We are going to do some image manipulations here, so we need OpenCV. It might not be included into our Python distribution, so to be on the safe side we will pip
-install it. In addition, we would need matplotlib
to show our results.
import sys
!{sys.executable} -m pip install --user --quiet opencv-python matplotlib
import cv2
import matplotlib.pyplot as plt
import glob, os
We would also install mPyPl:
!{sys.executable} -m pip install mPyPl
import mPyPl as mp
from mPyPl.utils.image import show_images
Requirement already satisfied: mPyPl in c:\winapp\miniconda3\lib\site-packages (0.0.3.8) Requirement already satisfied: numpy>=1.11 in c:\winapp\miniconda3\lib\site-packages (from mPyPl) (1.18.5) Requirement already satisfied: opencv-python in c:\winapp\miniconda3\lib\site-packages (from mPyPl) (4.1.0.25) Requirement already satisfied: pipe>=1.5.0 in c:\winapp\miniconda3\lib\site-packages (from mPyPl) (1.5.0) Requirement already satisfied: matplotlib in c:\winapp\miniconda3\lib\site-packages (from mPyPl) (3.1.0) Requirement already satisfied: keras in c:\winapp\miniconda3\lib\site-packages (from mPyPl) (2.2.4) Requirement already satisfied: cycler>=0.10 in c:\winapp\miniconda3\lib\site-packages (from matplotlib->mPyPl) (0.10.0) Requirement already satisfied: python-dateutil>=2.1 in c:\winapp\miniconda3\lib\site-packages (from matplotlib->mPyPl) (2.8.1) Requirement already satisfied: kiwisolver>=1.0.1 in c:\winapp\miniconda3\lib\site-packages (from matplotlib->mPyPl) (1.1.0) Requirement already satisfied: pyparsing!=2.0.4,!=2.1.2,!=2.1.6,>=2.0.1 in c:\winapp\miniconda3\lib\site-packages (from matplotlib->mPyPl) (2.4.7) Requirement already satisfied: keras-preprocessing>=1.0.5 in c:\winapp\miniconda3\lib\site-packages (from keras->mPyPl) (1.1.0) Requirement already satisfied: scipy>=0.14 in c:\winapp\miniconda3\lib\site-packages (from keras->mPyPl) (1.3.0) Requirement already satisfied: six>=1.9.0 in c:\winapp\miniconda3\lib\site-packages (from keras->mPyPl) (1.15.0) Requirement already satisfied: keras-applications>=1.0.6 in c:\winapp\miniconda3\lib\site-packages (from keras->mPyPl) (1.0.8) Requirement already satisfied: h5py in c:\winapp\miniconda3\lib\site-packages (from keras->mPyPl) (2.9.0) Requirement already satisfied: pyyaml in c:\winapp\miniconda3\lib\site-packages (from keras->mPyPl) (5.3.1) Requirement already satisfied: setuptools in c:\winapp\miniconda3\lib\site-packages (from kiwisolver>=1.0.1->matplotlib->mPyPl) (49.1.0.post20200710)

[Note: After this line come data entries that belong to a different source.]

(** C3: for an incident classified as fire or slip and a level among 1, 2
    and 3, the provider returns the entry of [mockDataMap] under the key
    "<category>-<level>" as it stands; that entry has 3, 7 and 11 nodes
    at levels 1, 2 and 3, one root, and each parent reference is the key
    of another node of the entry. *)
Theorem fixture_returned (incident : string) (level : Z) :
  incidentType incident = "fire" ∨ incidentType incident = "slip" →
  1 ≤ level ≤ 3 →
  ∃ fx,
    mockDataMap !! (incidentType incident +:+ "-" +:+ pretty level) = Some fx ∧
    fakeApiCall incident level = fx ∧
    (level = 1 → length fx = 3%nat) ∧
    (level = 2 → length fx = 7%nat) ∧
    (level = 3 → length fx = 11%nat) ∧
    length (roots fx) = 1%nat ∧
    (∀ n p, n ∈ fx → parent n = Some p →
            ∃ m, m ∈ fx ∧ key m = p ∧ m ≠ n).
Proof.
  intros Hc Hl. unfold fakeApiCall, lookupKey.
  assert (∃ fx, mockDataMap !! (incidentType incident +:+ "-" +:+ pretty level)
                  = Some fx ∧ fx ∈ all_fixtures ∧
                Z.of_nat (length fx) = 4 * level - 1) as (fx & Hfx & Hin & Hlen).
  { apply level_in_range in Hl.
    destruct Hc as [-> | ->]; destruct Hl as [-> | [-> | ->]];
      eexists; (split; [vm_compute; reflexivity|]);
      (split; [|reflexivity]); unfold all_fixtures; set_solver. }
  exists fx. rewrite Hfx. split; [done|]. split; [done|].
  apply fixtures_well_formed, well_formed_spec in Hin as (_ & [r Hr] & Hp).
  repeat split; try (intros; lia); [by rewrite Hr | done].
Qed.

(** C4: whatever the incident and the integer level, the list the
    provider returns has pairwise distinct keys, exactly one node without
    a parent, and every parent that is present is the key of a node of
    the list. *)
Theorem provider_lists_well_formed (incident : string) (level : Z) :
  NoDup (keys (fakeApiCall incident level)) ∧
  (∃ r, roots (fakeApiCall incident level) = [r]) ∧
  (∀ n p, n ∈ fakeApiCall incident level → parent n = Some p →
          ∃ m, m ∈ fakeApiCall incident level ∧ key m = p).
Proof.
  assert (well_formed (fakeApiCall incident level) = true) as Hwf.
  { destruct (fakeApiCall_cases incident level) as [Hfx | ->].
    - by apply fixtures_well_formed.
    - apply generic_well_formed. }
  apply well_formed_spec in Hwf as (Hk & Hr & Hp).
  split; [done|]. split; [done|].
  intros n p Hn Hpar. destruct (Hp n p Hn Hpar) as (m & Hm & Hkey & _). eauto.
Qed.
(** The local variables of [generate_attack_record] when it reaches its
    [return]. *)
Record locals := mk_locals {
  l_country : string;
  l_year : Z;
  l_attack_type : string;
  l_target_industry : string;
  l_target_system : string;
  l_attack_severity : Z;
  l_financial_loss : Q;
  l_affected_users : Z;
  l_attack_source : string;
  l_vulnerability : string;
  l_defense : string;
  l_action : string;
  l_resolution_time : Q;
  l_data_loss : Q;
  l_attack_duration : Q;
  l_outcome : string;
  l_timestamp : Z
}.

(** The body of [generate_attack_record] up to its [return]. *)
Definition draw_attack : St locals :=
  major <- random ;;
  country <-
    (if negb (Qle_bool 0.7 major) then
       let country_weights :=
         map (fun c => dict_get_default MAJOR_COUNTRIES c 0.5%Q) COUNTRIES in
       choices1 COUNTRIES country_weights
     else choice COUNTRIES) ;;
  year <- randint 2019 2024 ;;
  attack_type <- choice ATTACK_TYPES ;;
  target_industry <- choice TARGET_INDUSTRIES ;;
  target_system <- choice TARGET_SYSTEMS ;;
  let severity_range := dict_get_default severity_weights attack_type (3, 8) in
  attack_severity <- randint (fst severity_range) (snd severity_range) ;;
  base_loss <- uniform 1000 50000 ;;
  jitter <- uniform 0.5 2.0 ;;
  let financial_loss := (base_loss * (inject_Z attack_severity / 5) * jitter)%Q in
  let multiplier := dict_get_default industry_user_multiplier target_industry 7 in
  users <- randint 10 500 ;;
  spread <- uniform 0.5 1.5 ;;
  let affected_users := int_of (inject_Z (users * multiplier) * spread)%Q in
  attack_source <- choice ATTACK_SOURCES ;;
  vulnerability <- choice SECURITY_VULNERABILITIES ;;
  defense <- choice DEFENSE_MECHANISMS ;;
  action <- choice ACTION_TAKEN ;;
  base_resolution <- uniform 2 72 ;;
  resolution_factor <-
    (if (8 <=? attack_severity)%Z then uniform 0.3 0.7
     else if (5 <=? attack_severity)%Z then uniform 0.6 1.2
     else uniform 1.0 1.8) ;;
  let resolution_time := (base_resolution * resolution_factor)%Q in
  data_loss <-
    (if mem_str attack_type ["Ransomware"; "SQL Injection"; "Supply Chain Attack"; "APT"] then
       u <- uniform 1 100 ;; ret (u * (inject_Z attack_severity / 3))%Q
     else if mem_str attack_type ["Business Email Compromise"; "Credential Stuffing"] then
       u <- uniform 0.5 20 ;; ret (u * (inject_Z attack_severity / 4))%Q
     else if mem_str attack_type ["DDoS"; "Brute Force"; "Cryptojacking"] then
       uniform 0.1 5
     else if mem_str attack_type ["Backdoor"; "Rootkit"; "Trojan"; "Spyware"] then
       u <- uniform 5 80 ;; ret (u * (inject_Z attack_severity / 4))%Q
     else
       u <- uniform 0.5 50 ;; ret (u * (inject_Z attack_severity / 5))%Q) ;;
  attack_duration <-
    (if mem_str attack_type ["DDoS"; "Ransomware"; "Worm"] then uniform 30 180
     else if mem_str attack_type ["APT"; "Supply Chain Attack"; "Rootkit"] then uniform 60 240
     else if mem_str attack_type ["Cryptojacking"; "IoT Attack"] then uniform 120 300
     else if mem_str attack_type ["Phishing"; "Business Email Compromise"] then uniform 5 30
     else uniform 10 90) ;;
  let outcome :=
    if mem_str action ["Blocked"; "Quarantined"; "Contained"] then "Mitigated"
    else if mem_str action ["Logged"; "Monitored"] then "Detected"
    else "Resolved" in
  timestamp <- generate_timestamp ;;
  ret (mk_locals country year attack_type target_industry target_system
         attack_severity financial_loss affected_users attack_source
         vulnerability defense action resolution_time data_loss
         attack_duration outcome timestamp).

To extract facial landmarks, we will use Microsoft Face API. It provides a simple REST API that can extract a lot of useful information from the face image, including those landmarks:
It is quite easy to call Face API directly via REST, but it is even better to use existing SDK, which is available for Python as part of Azure SDK library.
You can visit Microsoft Docs for more detailed information on Face API and using it from languages other than Python.
!{sys.executable} -m pip install --quiet --user azure-cognitiveservices-vision-face
To use Face API, we need to provide a key and endpoint URL (because it is available in different regions, URL can be different). There are many ways to obtain Face API Key:
Important: If you use trial key, your Face API will have some limitations, in terms of number of images you can process, and frequency of API calls (not more than 20 calls per minute). In order to make things work, we would need to insert some pauses in between calls, when using API on a series of images.
After you get the key and endpoint, please insert them into the cell below. There would typically be two keys given on the portal, you can use any one of them.
key = '--INSERT YOUR KEY HERE--'
endpoint = 'https://westus2.api.cognitive.microsoft.com'
# You might need different endpoint, check the cognitive services page!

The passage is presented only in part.